Вот я сижу, перечисляю, вспоминаю, а решить я так и не могу: греховен все же гнев или естественен настолько, что и грех назвать его грехом. Опять же некая логическая связка тут сама собой напрашивается (прошу прощения за ненарошную мыслительность): во-первых, сказано давно, что если Бог решил кого-то наказать, то он лишает его разума.
А во-вторых, ничто наш разум так не помрачает, как внезапно вспыхивающий гнев. По-моему, такая связка силлогизмом называется. А то, что следует, опять неоднозначно. Следует из этого, что гнев — от Бога. Но зачем Он вводит нас в такое состояние? Чтоб наказать? Чтоб искусить соблазном выместить немедленно порыв душевный? Я не знаю. Только и ученые не знают. Часть из них считает, что порыв души надо немедля вымещать, а то различная невостребованная химия в дальнейшем организму повредит. Я где-то прочитал, что мудрые японцы выставляют в неких специально отведенных местах резиновых огромных кукол, и на них написано — начальник, полицейский, теща и так далее. И кукол этих можно бить, щипать — и вымещать тем самым накопившиеся чувства. Но, по-моему, только японцев это средство может утолить, у нас натуру много тяжелее обуздать, отсюда столько заявлений о побоях, на которые полиция в Израиле (милиция в России) смотрит с подобающей ухмылкой. А психологи иной научной школы полагают, что эмоции и можно, и необходимо прятать, — это, дескать, и доступно человеку, и полезно обществу. Не знаю. Только не согласен я ни с этими, ни с теми. На меня когда кричат во гневе — это, разумеется, неправильно (и даже грех), но я-то почему должен проглатывать обиду или раздражение, понять я не могу. А грех это или не грех — дело десятое, их у меня и без того довольно много.
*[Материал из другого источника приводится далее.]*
(** A statement sequence run on a state [S]: the new state is returned
    also when an exception escapes, exactly as JavaScript keeps the
    assignments made before the [throw]. *)
Definition JS (S A : Type) : Type := S -> S * outcome A.

#[export] Instance js_ret {S} : MRet (JS S) := fun A a s => (s, Normal a).
#[export] Instance js_bind {S} : MBind (JS S) := fun A B k m s =>
  match m s with
  | (s', Normal a) => k a s'
  | (s', Thrown e) => (s', Thrown e)
  end.

Definition js_get {S} : JS S S := fun s => (s, Normal s).
Definition js_put {S} (s : S) : JS S unit := fun _ => (s, Normal tt).
Definition js_modify {S} (f : S -> S) : JS S unit := fun s => (f s, Normal tt).
Definition js_throw {S A} (e : exn) : JS S A := fun s => (s, Thrown e).

(** [try { m } catch { h }]: the handler runs on the state the failing
    body left behind. *)
Definition try_catch {S A} (m : JS S A) (h : exn -> JS S A) : JS S A := fun s =>
  match m s with
  | (s', Normal a) => (s', Normal a)
  | (s', Thrown e) => h e s'
  end.

(** Run a statement for its effect on the state. *)
Definition exec {S A} (m : JS S A) (s : S) : S := fst (m s).

(** ** Lenses: a component's state inside the application state *)

Record lens (S T : Type) := {
  view : S -> T;
  update : T -> S -> S;
  view_update : forall t s, view (update t s) = t;
  update_view : forall s, update (view s) s = s;
  update_update : forall t t' s, update t (update t' s) = update t s
}.
Arguments view {S T} l s.
Arguments update {S T} l t s.

Definition zoom {S T A} (l : lens S T) (m : JS T A) : JS S A := fun s =>
  let '(t', r) := m (view l s) in (update l t' s, r).
(** ** Properties of the correlator *)

Section Properties.
Context {JP : JsonParse}.

  (** Turn the handler on a known frame into its effect, and compute. *)
Ltac frame H :=
    first [ rewrite (on_text_prompt _ _ _ H) | rewrite (on_text_response _ _ _ H) ];
    cbn -[truthy js_or]; rewrite ?js_or_str_empty.

  (** (C7) The prompt is lost even when React renders after every
      frame: [Prompt("A")], [Prompt("B")], [ResponseCompleted("R")] add
      exactly one pair, but it is [{null, R}], not the [{B, R}] of the
      specification: the updater runs at the render, after
      [lastPromptRef.current = null]. *)
Theorem single_slot_rendered ra rb rr a b r s :
    pending s = [] ->
    json_parse ra = Some (prompt_msg (JStr a)) ->
    json_parse rb = Some (prompt_msg (JStr b)) ->
    json_parse rr = Some (response_msg (JStr r)) ->
    b <> "" ->
    let s3 := render (exec (on_text rr) (render (exec (on_text rb) (render (exec (on_text ra) s))))) in
    promptPairs s3 = promptPairs s ++ [{| prompt := JNull; response := JStr r |}] /\
    lastPromptRef s3 = JNull /\
    messages s3 = messages s ++ [ra; rb; rr].
Proof.
    intros Hp Ha Hb Hr Hne. destruct s as [slot pairs msgs pend]; simpl in Hp; subst pend.
    unfold exec. frame Ha. frame Hb. frame Hr.
    rewrite (proj2 (truthy_str b) Hne). cbn. by rewrite <- !app_assoc.
Qed.

  (** (C28) The same three frames delivered before React renders: the
      response's updater is queued behind the unrendered [setMessages]
      updates, runs after [lastPromptRef.current = null], and the pair
      committed is [{null, R}]: the prompt [B] is lost. *)
Theorem burst_pairs_null ra rb rr a b r s :
    pending s = [] ->
    json_parse ra = Some (prompt_msg (JStr a)) ->
    json_parse rb = Some (prompt_msg (JStr b)) ->
    json_parse rr = Some (response_msg (JStr r)) ->
    b <> "" ->
    let s3 := render (exec (on_text rr) (exec (on_text rb) (exec (on_text ra) s))) in
    promptPairs s3 = promptPairs s ++ [{| prompt := JNull; response := JStr r |}] /\
    messages s3 = messages s ++ [ra; rb; rr].
Proof.
    intros Hp Ha Hb Hr Hne. destruct s as [slot pairs msgs pend]; simpl in Hp; subst pend.
    unfold exec. frame Ha. frame Hb. frame Hr.
    rewrite (proj2 (truthy_str b) Hne). cbn. by rewrite <- !app_assoc.
Qed.

  (** (C5) A response is paired with the prompt that follows it: when
      [Prompt("A")] is rendered and [ResponseCompleted("R")] and
      [Prompt("C")] arrive before the next render, the committed pair is
      [{C, R}]: the updater reads the slot the next prompt frame wrote,
      [A] is lost and [C] stays pending for the next response too. *)
Theorem response_takes_next_prompt ra rr rc a r c s :
    pending s = [] ->
    json_parse ra = Some (prompt_msg (JStr a)) ->
    json_parse rr = Some (response_msg (JStr r)) ->
    json_parse rc = Some (prompt_msg (JStr c)) ->
    a <> "" ->
    let s3 := render (exec (on_text rc) (exec (on_text rr) (render (exec (on_text ra) s)))) in
    promptPairs s3 = promptPairs s ++ [{| prompt := JStr c; response := JStr r |}] /\
    lastPromptRef s3 = JStr c /\
    messages s3 = messages s ++ [ra; rr; rc].
Proof.
    intros Hp Ha Hr Hc Hne. destruct s as [slot pairs msgs pend]; simpl in Hp; subst pend.
    unfold exec. frame Ha. frame Hr. frame Hc.
    rewrite (proj2 (truthy_str a) Hne). cbn. by rewrite <- !app_assoc.
Qed.

  (** A response with no pending prompt (the slot is [null] or
      [""]) adds no pair: only the message is logged and the slot is
      left as it was. *)
Theorem dangling_response_dropped rr c s :
    json_parse rr = Some (response_msg c) ->
    truthy (lastPromptRef s) = false ->
    let s' := render (exec (on_text rr) s) in
    promptPairs s' = promptPairs (render s) /\
    lastPromptRef s' = lastPromptRef s /\
    messages s' = messages (render s) ++ [rr].
Proof.
    intros Hr Hf. cbv zeta. unfold exec.
    rewrite (on_text_response _ _ _ Hr), Hf. cbn [fst].
    rewrite render_enqueue_message. cbn. unfold render. by rewrite fold_apply_slot.
Qed.

  (** A text frame that is not JSON, or is the JSON [null], leaves
      the state unchanged: the [SyntaxError] of [JSON.parse] and the
      [TypeError] of [obj.message] are caught, and the frame is not
      logged. *)
Theorem unparsable_frame_ignored raw s :
    json_parse raw = None \/ json_parse raw = Some JNull -> on_text raw s = (s, Normal tt).
Proof. unfold on_text, parse_json. intros [H|H]; rewrite H; reflexivity. Qed.

  (** (C11) The text branch of src/poc2.jsx's [ws.onmessage] and that of
      src/src/App.jsx have the same effect on every frame and every
      state, errors included: poc2.jsx's [message === "ResponseCompleted"
      && lastPromptRef.current], read after the prompt branch has run,
      is App.jsx's nested [if]. *)
Theorem on_text_poc2_equiv raw s : on_text_poc2 raw s = on_text raw s.
Proof.
    unfold on_text, on_text_poc2, parse_json.
    destruct (json_parse raw) as [obj|]; [|reflexivity].
    unfold mbind, mret, js_bind, js_ret, try_catch, get_prop, js_get, js_modify, js_throw,
      set_last_prompt, set_prompt_pairs_append, set_messages_append.
    destruct (prop obj "message") as [m|]; [|reflexivity].
    destruct (is_str m "prompt"); cbn -[truthy];
      destruct (is_str m "ResponseCompleted"); cbn -[truthy]; try reflexivity;
      destruct (truthy _); reflexivity.
Qed.

  (** (C31) A prompt frame whose [prompt.prompt] is missing or falsy
      stores [""] in the slot, which discards a prompt still waiting:
      the next response adds no pair. *)
Theorem falsy_prompt_clears_slot rp rr t c s :
    json_parse rp = Some (prompt_msg t) -> truthy t = false ->
    json_parse rr = Some (response_msg c) ->
    exec (on_text rr) (exec (on_text rp) s) =
      enqueue (AppendMessage rr) (enqueue (AppendMessage rp) (with_slot (JStr "") s)).
Proof.
    intros Hp Ht Hr. unfold exec.
    rewrite (on_text_prompt _ _ _ Hp). cbn [fst].
    rewrite (on_text_response _ _ _ Hr). cbn -[truthy js_or].
    rewrite (js_or_falsy _ _ Ht). reflexivity.
Qed.
End Properties.
(* ===== verification/Session.v ===== *)
(** * Session: the component's connection lifecycle and event handlers

    The component [App] (src/src/App.jsx; src/poc2.jsx is the earlier
    copy) wires the pieces together:

    - [startFlow] (lines 68-158) checks the token, opens a WebSocket and
      sets its [onopen], [onmessage], [onclose] and [onerror] handlers;
    - [onopen] sends the [StartConversation] control message, then awaits
      the microphone ([getUserMedia]) and the worklet module
      ([audioWorklet.addModule]), and connects microphone -> worklet ->
      output, the worklet's [port.onmessage] sending each PCM block on the
      socket while it is open;
    - [onmessage] dispatches text frames to the correlator
      ([Transcript.on_text]) and binary frames to the message log and to
      [Playback.playAudioChunk];
    - [stopFlow] (lines 161-170) is the teardown run by the Stop button
      and by [onclose] and [onerror].

    [App] is the whole state the handlers touch: the committed React state
    ([token], [playbackSpeed]; the transcript's [promptPairs] and
    [messages] are in [transcript]), the refs ([wsRef], [micStreamRef],
    [workletNodeRef], [sourceRef], and in [play] and [transcript] the refs
    [audioCtxRef], [nextPlayTimeRef], [lastPromptRef]), and the browser
    objects the refs point to, each in a store indexed by an id (sockets,
    microphone streams, audio nodes; audio contexts are in [play]): an
    object is shared between a ref and the closures that captured it, and
    [stopFlow] mutates it in place.  Each socket records the
    [playbackSpeed] its handlers captured when [startFlow] ran: React
    recreates [playAudioChunk] on every render, but the socket keeps the
    one of the render that created it.

    The browser delivers events one at a time; [handle] is the handler
    of each, and [step] the transitions the browser and the user can
    take. *)

From stdpp Require Import base list gmap fin_maps strings.
From Stdlib Require Import QArith Qminmax ZArith Lia Lqa String Ascii DecimalString.
From S2P Require Import Prelude Json FrameCodec Playback Transcript.

Import Js.

Module Session.

Local Open Scope string_scope.
Local Open Scope list_scope.

(** ** Browser objects *)

(** [WebSocket.readyState]. *)
Inductive ready_state := CONNECTING | OPEN | CLOSING | CLOSED.

#[export] Instance ready_state_eq_dec : EqDecision ready_state.
Proof. solve_decision. Defined.

(** What [ws.send] put on the wire: [JSON.stringify(v)] of an object,
    or the bytes of an [ArrayBuffer]. *)
Inductive outbound :=
| OutJson (v : jsval)
| OutBinary (bytes : list Z).

Record socket := {
  ws_ready : ready_state;
  ws_speed : Q;               (** [playbackSpeed] seen by this socket's handlers *)
  ws_sent : list outbound
}.

(** A microphone [MediaStream]: whether its tracks were stopped. *)
Record mic_stream := { tracks_stopped : bool }.

(** An audio node: the worklet node, whose [port.onmessage] sends on the
    socket [sid] it captured, or the microphone source node. *)
Inductive node_kind := WorkletNode (sid : nat) | StreamSource (stream : nat).

Record node := {
  node_kind_of : node_kind;
  node_ctx : nat;
  node_connected : bool
}.

(** Side effects visible outside the state: [alert(...)] and a promise
    rejected with no handler. *)
Inductive effect :=
| Alert (msg : string)
| UnhandledRejection (e : exn)
| UncaughtException (e : exn).

(** A continuation of [onopen] waiting on a promise: the socket of the
    handler, and for the module load the stream and context it holds in
    its local variables. *)
Inductive awaiting :=
| AwaitMic (sid : nat)
| AwaitModule (sid : nat) (stream : nat) (ctx : nat).

#[export] Instance awaiting_eq_dec : EqDecision awaiting.
Proof. solve_decision. Defined.

(** The continuation [w] has run. *)
Definition remove_await (w : awaiting) (l : list awaiting) : list awaiting :=
  filter (fun x => x <> w) l.

Record App := {
  token : jsval;                  (** a string, unless [fetchToken] stored another value *)
  playbackSpeed : Q;
  wsRef : option nat;
  micStreamRef : option nat;
  workletNodeRef : option nat;
  sourceRef : option nat;
  play : Playback.PlayState;
  transcript : Transcript.TState;
  sockets : gmap nat socket;
  streams : gmap nat mic_stream;
  nodes : gmap nat node;
  awaiting_list : list awaiting;
  effects : list effect;
  now : Q
}.

(** The initial render: [useState('')], [useState(1)], refs [null]. *)
Definition initial : App :=
  {| token := JStr ""; playbackSpeed := 1; wsRef := None; micStreamRef := None;
     workletNodeRef := None; sourceRef := None; play := Playback.initial;
     transcript := Transcript.initial; sockets := ∅; streams := ∅; nodes := ∅;
     awaiting_list := []; effects := []; now := 0 |}.

(** ** Field updates *)

Definition set_token (v : jsval) (a : App) : App :=
  {| token := v; playbackSpeed := playbackSpeed a; wsRef := wsRef a;
     micStreamRef := micStreamRef a; workletNodeRef := workletNodeRef a;
     sourceRef := sourceRef a; play := play a; transcript := transcript a;
     sockets := sockets a; streams := streams a; nodes := nodes a;
     awaiting_list := awaiting_list a; effects := effects a; now := now a  |}.

Definition set_playbackSpeed (v : Q) (a : App) : App :=
  {| token := token a; playbackSpeed := v; wsRef := wsRef a;
     micStreamRef := micStreamRef a; workletNodeRef := workletNodeRef a;
     sourceRef := sourceRef a; play := play a; transcript := transcript a;
     sockets := sockets a; streams := streams a; nodes := nodes a;
     awaiting_list := awaiting_list a; effects := effects a; now := now a  |}.
(** C3. The token manager sends exactly one refresh exchange when the
    stored expiry is absent or at most 60 seconds ahead of the clock, and
    none otherwise, in which case it changes nothing and returns the
    stored access token. The result of the exchange, however, is never
    persisted and never returned: on an invalid token the call raises
    whatever the provider answers, and the database is the one from before
    the call. For a stored user whose token expired a second ago and a
    provider that answers the exchange with a new token, the call raises
    the [InvalidRequestError] of the second session after the one
    exchange, and the stored row is the old one. An expiry one second in
    the past is invalid, one 3600 seconds ahead is valid. *)
Theorem refresh_exactly_when_invalid (env : Env) (u : User) (w : World) :
  let now := utcnow_at env (ticks w) in
  let r := app.ensure_valid_access_token env u w in
  (if invalid_at now u then
     sent (snd r) = (sent w ++ [refresh_request env (refresh_token u)])%list
     /\ (exists e, fst r = Raise e)
     /\ db (snd r) = db w
   else
     sent (snd r) = sent w /\ fst r = Ok (access_token u)
     /\ db (snd r) = db w /\ sess (snd r) = sess w)
  /\ invalid_at now (app.with_token_expires u (Some (now - 1000000))) = true
  /\ invalid_at now (app.with_token_expires u (Some (now + 3600 * 1000000))) = false
  /\ (let r0 := app.ensure_valid_access_token Fixture.env_ok Fixture.alice_expired
                  (Fixture.world_of Fixture.alice_expired) in
      fst r0 = Raise InvalidRequestError
      /\ sent (snd r0) = [refresh_request Fixture.env_ok (PStr "refresh")]
      /\ stored_user 1 (db (snd r0)) = Some Fixture.alice_expired).
Proof.
  cbv zeta. split.
  2:{ split; [unfold invalid_at; simpl; apply Z.leb_le; lia|].
      split; [unfold invalid_at; simpl; apply Z.leb_gt; lia|].
      vm_compute. repeat split. }
  rewrite ensure_valid_access_token_eq.
  destruct (after_test_facts u w) as (Hdb & Hsess & Hsent & Hticks).
  destruct (invalid_at _ u).
  - destruct (refresh_and_persist_raises env u (after_test u w)) as (e & w' & E & Hs & Hw' & _).
    rewrite E. cbn [fst snd]. rewrite Hs, Hsent, Hw', Hdb. eauto.
  - cbn [fst snd]. auto.
Qed.
(** The events connection [c] receives from a sequence of emissions, in
    order. *)
Definition inbox (live : gset jsstring) (c : jsstring) (es : list Emit)
  : list (string * JSValue) :=
  map packet (List.filter (receives live c) es).

(** [io.sockets.sockets.get(v)]: a [Map] keyed by socket identifier;
    only a string equal to a live identifier finds a socket. *)
Definition sockets_get (live : gset jsstring) (v : JSValue) : option jsstring :=
  match v with
  | JStr r => if decide (r ∈ live) then Some r else None
  | _ => None
  end.

(** [recipientId && io.sockets.sockets.get(recipientId)], the condition
    of both routing conditionals. *)
Definition private_guard (live : gset jsstring) (recipientId : JSValue) : bool :=
  truthy recipientId && bool_decide (is_Some (sockets_get live recipientId)).

(** ** The registry [users]

    A plain object used as a map from socket identifier to name.  It is
    kept as an association list in insertion order, the order
    [Object.entries] enumerates. *)

Fixpoint users_get (u : list (jsstring * jsstring)) (k : jsstring) : option jsstring :=
  match u with
  | [] => None
  | (k', v) :: r => if decide (k' = k) then Some v else users_get r k
  end.

(** [users[k] = v]: an existing key keeps its place. *)
Fixpoint users_set (u : list (jsstring * jsstring)) (k v : jsstring)
  : list (jsstring * jsstring) :=
  match u with
  | [] => [(k, v)]
  | (k', v') :: r =>
      if decide (k' = k) then (k, v) :: r else (k', v') :: users_set r k v
  end.

(** [delete users[k]] *)
Fixpoint users_delete (u : list (jsstring * jsstring)) (k : jsstring)
  : list (jsstring * jsstring) :=
  match u with
  | [] => []
  | (k', v') :: r =>
      if decide (k' = k) then users_delete r k else (k', v') :: users_delete r k
  end.

(** [users[k]] as a value: [undefined] when the key is absent. *)
Definition users_read (u : list (jsstring * jsstring)) (k : jsstring) : JSValue :=
  match users_get u k with
  | Some name => JStr name
  | None => JUndefined
  end.

(** What [Object.prototype] gives for a key a plain object does not
    have itself: its [__proto__], and the built-in methods. *)
Definition object_prototype (k : jsstring) : JSValue :=
  if decide (k = lit "__proto__") then JObj []
  else if decide (k = lit "constructor") then JFunction (lit "Object")
  else if bool_decide
            (k ∈ [ lit "__defineGetter__"; lit "__defineSetter__";
                   lit "hasOwnProperty"; lit "__lookupGetter__";
                   lit "__lookupSetter__"; lit "isPrototypeOf";
                   lit "propertyIsEnumerable"; lit "toString";
                   lit "valueOf"; lit "toLocaleString" ])
       then JFunction k
  else JUndefined.

(** [users[k]] for a key the client chooses: [users] is a plain object,
    so a key it does not have is looked up in [Object.prototype].  (The
    socket handlers index [users] by [socket.id], an identifier the
    socket layer generates; they read it with [users_read].) *)
Definition users_index (u : list (jsstring * jsstring)) (k : jsstring) : JSValue :=
  match users_get u k with
  | Some name => JStr name
  | None => object_prototype k
  end.

(** [Object.entries(users).map(([id, name]) => ({ id, name }))] *)
Definition user_list (u : list (jsstring * jsstring)) : JSValue :=
  JArr (map (fun p => JObj [(lit "id", JStr (fst p)); (lit "name", JStr (snd p))]) u).

Definition Anonymous : jsstring := lit "Anonymous".
Lemma wrong_chain_is_final_witness :
  start env_mainnet 1 None (node_bad, the_beginning)
  = (Raised (OSError_wrong_chain "mainnet"),
     (mkNode "/home/golem" false (Some (HTTPProvider "http://bad:1")) [] None None,
      mkWorld 0 1)).
Proof.
  apply (wrong_chain_is_final env_mainnet 0 None node_bad the_beginning
           (HTTPProvider "http://bad:1") (set_addr_list [] node_bad)
           mainnet_genesis 0); vm_compute; congruence.
Defined.

(** ** Starting twice *)

Lemma start_returned_was_idle env fuel port st st' :
  start env fuel port st = (Returned tt, st') → is_running (fst st) = false.
Proof.
  destruct fuel as [|fuel], st as [self w]; [done|]. cbn [fst].
  rewrite start_S. by destruct (is_running self).
Qed.

Lemma start_remote_empty env fuel port self w :
  is_running self = false → start_node self = false → addr_list self = [] →
  start env (S fuel) port (self, w) = (Raised IndexError_pop, (self, w)).
Proof.
  intros Hidle Hmode Hlist. rewrite start_S, Hidle.
  unfold create_provider. cbn [fst]. rewrite Hmode, create_remote_spec, Hlist.
  done.
Qed.

Lemma start_remote_next env fuel port self w l addr :
  is_running self = false → start_node self = false →
  addr_list self = l ++ [addr] →
  let self2 := set_web3 (Some (HTTPProvider addr)) (set_addr_list l self) in
  let w2 := atexit_register w in
  create_provider env port (self, w)
  = (Returned (HTTPProvider addr), (set_addr_list l self, w)) ∧
  start env (S fuel) port (self, w) =
    match poll_attempt env (HTTPProvider addr) (now w) with
    | GotGenesis b t =>
        if negb (String.eqb (identify_chain b) CHAIN)
        then (Raised (OSError_wrong_chain (identify_chain b)), (self2, set_now t w2))
        else (Returned tt, (self2, set_now t w2))
    | DeadlineElapsed t =>
        start env fuel port (set_start_node (is_empty l) self2, set_now t w2)
    | Unfinished t => (OutOfFuel, (self2, set_now t w2))
    end.
Proof.
  intros Hidle Hmode Hlist self2 w2.
  assert (create_provider env port (self, w)
          = (Returned (HTTPProvider addr), (set_addr_list l self, w))) as Hcreate.
  { unfold create_provider. cbn [fst].
    by rewrite Hmode, create_remote_spec, Hlist, pop_snoc. }
  split; [done|]. rewrite start_S, Hidle, Hcreate. cbn zeta.
  destruct (poll_attempt env (HTTPProvider addr) (now w)); try done.
  rewrite timed_out_spec. cbn [start_node set_web3 set_addr_list addr_list].
  by rewrite Hmode.
Qed.
(** ** The loop over the neighbours of a cluster *)

(** X14.  The loop over the neighbours of a cluster (lines 85-91) keeps the
    candidates it is given and appends the neighbours whose content id is
    not a previous interaction, in the order of the neighbour query and with
    score [1 - distance], until the list holds [total_recommendations]
    candidates; as the cap is tested after the append, it appends one
    candidate even when the list was full already. *)
Theorem X14_neighbor_loop_appends_at_least_one self uid prev nbrs recs :
  Forall (fun di : Q * nat => (snd di < length (content_df self))%nat) nbrs ->
  emit_neighbors self uid prev nbrs recs
  = Ok (recs ++ firstn (Nat.max 1 (total_recommendations - length recs))
                  (map (neighbor_candidate self uid)
                       (filter (fun di => eligible self prev (snd di)) nbrs))).
Proof.
  intros H. revert recs.
  induction H as [| [dist idx] rest Hidx _ IH]; intros recs;
    cbn [emit_neighbors].
  - cbn [filter map]. rewrite firstn_nil, app_nil_r. reflexivity.
  - cbn [snd] in Hidx. rewrite (iloc_content_id_nth self idx Hidx).
    cbn [bind filter snd]. fold (eligible self prev idx).
    destruct (eligible self prev idx) eqn:Eel; [| apply IH].
    cbn [map]. unfold neighbor_candidate at 2. cbn [fst snd].
    destruct (total_recommendations <=? _)%nat eqn:E.
    + apply Nat.leb_le in E. rewrite length_app in E. cbn [length] in E.
      replace (Nat.max 1 (total_recommendations - length recs)) with 1%nat
        by lia.
      cbn [firstn]. reflexivity.
    + apply Nat.leb_gt in E. rewrite length_app in E. cbn [length] in E.
      rewrite IH, length_app. cbn [length].
      replace (Nat.max 1 (total_recommendations - length recs))
        with (S (Nat.max 1 (total_recommendations - (length recs + 1))))
        by lia.
      cbn [firstn]. rewrite <- app_assoc. reflexivity.
Qed.

Lemma X14_neighbor_loop_appends_at_least_one_witness :
  emit_neighbors ExampleA.self 1 [101; 102; 103]
    [(0%Q, 0%nat); ((1 # 4)%Q, 3%nat); ((1 # 2)%Q, 3%nat)]
    (repeat (1, 104, 0%Q) 50)
  = Ok (repeat (1, 104, 0%Q) 50 ++ [(1, 104, (1 - (1 # 4))%Q)]).
Proof.
  apply (X14_neighbor_loop_appends_at_least_one
           ExampleA.self 1 [101; 102; 103]
           [(0%Q, 0%nat); ((1 # 4)%Q, 3%nat); ((1 # 2)%Q, 3%nat)]
           (repeat (1, 104, 0%Q) 50)).
  repeat constructor.
Defined.

(** ** What the profile of a user is made from *)

(** X15.  Whenever recommendation generation takes the multi-cluster path
    for a profile that the loop body of profile building returned (five or
    more distinct good content ids), the cluster labels of the profile are
    the ones the clusterer returned for the cosine distance matrix of the
    good vectors: the labels [0 .. n-1] that profile building gives to fewer
    than five good rows are never read. *)
Theorem X15_clusters_read_come_from_clusterer {lib : Sklearn} av bc inter e :
  user_entry av bc inter = Ok e ->
  (5 <= length (Py.unique (map content_id (content (snd e)))))%nat ->
  clusters (snd e)
  = fit_predict (cosine_distances (map embedding (content (snd e)))).
Proof.
  rewrite user_entry_spec. destruct (accepts av bc inter); [| discriminate].
  intros He. inversion He; subst e. clear He.
  unfold user_profile. cbn [snd content clusters].
  set (gc := good_content bc inter). intros H.
  pose proof (unique_length (map content_id gc)) as Hle.
  rewrite length_map in Hle.
  destruct (length gc <? 5)%nat eqn:E; [| reflexivity].
  apply Nat.ltb_lt in E. lia.
Qed.

Lemma X15_clusters_read_come_from_clusterer_witness :
  clusters (snd (entry_of (lib := Reference.lib) (stacked ExampleNoise.self) 1))
  = [-1; -1; -1; -1; -1].
Proof.
  rewrite (X15_clusters_read_come_from_clusterer (lib := Reference.lib)
             (all_vectors (stacked ExampleNoise.self))
             (content_df (stacked ExampleNoise.self))
             (rows_of_user (stacked ExampleNoise.self) 1)
             (entry_of (lib := Reference.lib) (stacked ExampleNoise.self) 1)).
  - vm_compute. reflexivity.
  - vm_compute. reflexivity.
  - vm_compute. lia.
Defined.

Lemma user_entry_good_rows {lib : Sklearn} av bc inter1 inter2 :
  filter (fun i => Py.isin (rating i) [4; 5]) inter1
  = filter (fun i => Py.isin (rating i) [4; 5]) inter2 ->
  user_vector av bc inter1 = user_vector av bc inter2 /\
  accepts av bc inter1 = accepts av bc inter2 /\
  content (user_profile bc inter1) = content (user_profile bc inter2) /\
  clusters (user_profile bc inter1) = clusters (user_profile bc inter2).
Proof.
  intros H.
  assert (Hgc : good_content bc inter1 = good_content bc inter2)
    by (unfold good_content; rewrite H; reflexivity).
  unfold accepts, user_vector, user_profile. cbn [content clusters].
  rewrite Hgc. auto.
Qed.

(** X16.  The ratings 1 and 2 of a user change nothing in the user's vector:
    with the same catalog, two logs in which the user has the same good
    (4-5) rows give the user the same row of cosine scores, the same good
    content and the same cluster labels, and the loop body returns for the
    one log exactly when it returns for the other.  Only the previous
    interactions can differ. *)
Theorem X16_negative_ratings_leave_scores {lib : Sklearn} s1 s2 u :
  content_df s1 = content_df s2 ->
  all_vectors s1 = all_vectors s2 ->
  filter (fun i => Py.isin (rating i) [4; 5]) (rows_of_user s1 u)
  = filter (fun i => Py.isin (rating i) [4; 5]) (rows_of_user s2 u) ->
  fst (entry_of s1 u) = fst (entry_of s2 u) /\
  content (snd (entry_of s1 u)) = content (snd (entry_of s2 u)) /\
  clusters (snd (entry_of s1 u)) = clusters (snd (entry_of s2 u)) /\
  (forall e1,
     user_entry (all_vectors s1) (content_df s1) (rows_of_user s1 u) = Ok e1 ->
     exists e2,
       user_entry (all_vectors s2) (content_df s2) (rows_of_user s2 u) = Ok e2 /\
       fst e1 = fst e2 /\
       content (snd e1) = content (snd e2) /\
       clusters (snd e1) = clusters (snd e2)).
Proof.
  intros Hc Hv Hgood.
  destruct (user_entry_good_rows (all_vectors s2) (content_df s2)
              (rows_of_user s1 u) (rows_of_user s2 u) Hgood)
    as (Huv & Hacc & Hcont & Hcl).
  assert (H3 : fst (entry_of s1 u) = fst (entry_of s2 u) /\
               content (snd (entry_of s1 u)) = content (snd (entry_of s2 u)) /\
               clusters (snd (entry_of s1 u)) = clusters (snd (entry_of s2 u))).
  { unfold entry_of. cbn [fst snd]. rewrite Hc, Hv, Huv. auto. }
  destruct H3 as (H1 & H2 & H3).
  split; [exact H1 |]. split; [exact H2 |]. split; [exact H3 |].
  intros e1. rewrite !entry_of_user_entry.
  unfold accepted. rewrite Hc, Hv, Hacc.
  destruct (accepts _ _ (rows_of_user s2 u)); [| discriminate].
  intros He. inversion He; subst e1. eauto.
Qed.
С возрастом легко склониться в пользу хоть какого воздержания. А в том числе — и воздержания от гнева. Так уже понижен уровень энергии и сил, что прямо хоть цитируй назидательно Плутарха: «Гневно нападая на гневливого, мы умножаем грех». Однако же бывает гнев настолько праведный, что удержать его — грех несомненный, лишь бы сил хватило. Так я подошел к истории, которую не устаю с восторгом и почтением рассказывать любому встречному.
Со Львом Эммануиловичем Разгоном, царствие ему небесное, я был знаком еще с шестидесятых, мы в журнал «Знание — сила» вместе хаживали, в нем сотрудничая. Я к нему всегда с большой симпатией относился, но не более того. Он старше был меня на четверть века, и его всегдашняя веселость мне казалась стариковской наигранностью. Кроме того, я знал, что за две ходки отсидел Разгон семнадцать лет, и по своей тогдашней наглой и зеленой категоричности уверен был, что он о лагерях писать обязан, а не постные и мирные статьи и книжки об ученых. После оказалось, что такую книгу он писал, об этом знали только близкие друзья, но даже эта потрясающая книга о былом и пережитом — тоже никого и ничего не обличала, а дышала ровной и спокойной величавостью зоркого и проницательного летописца. Этим поражая еще круче — просто был такой характер у этого замечательного человека. Быстро стали мы сходиться, когда я уже вернулся из Сибири (он тогда меня и удостоил первого доверия — дал почитать куски из тайной еще книги). А в тот день, когда я праздновал свои полсотни лет, обрадовал меня Разгон безмерно. Ему предоставили первое слово, и он сказал мне:
— Игорь, я тебе желаю главного — чтоб ты пережил это блядство!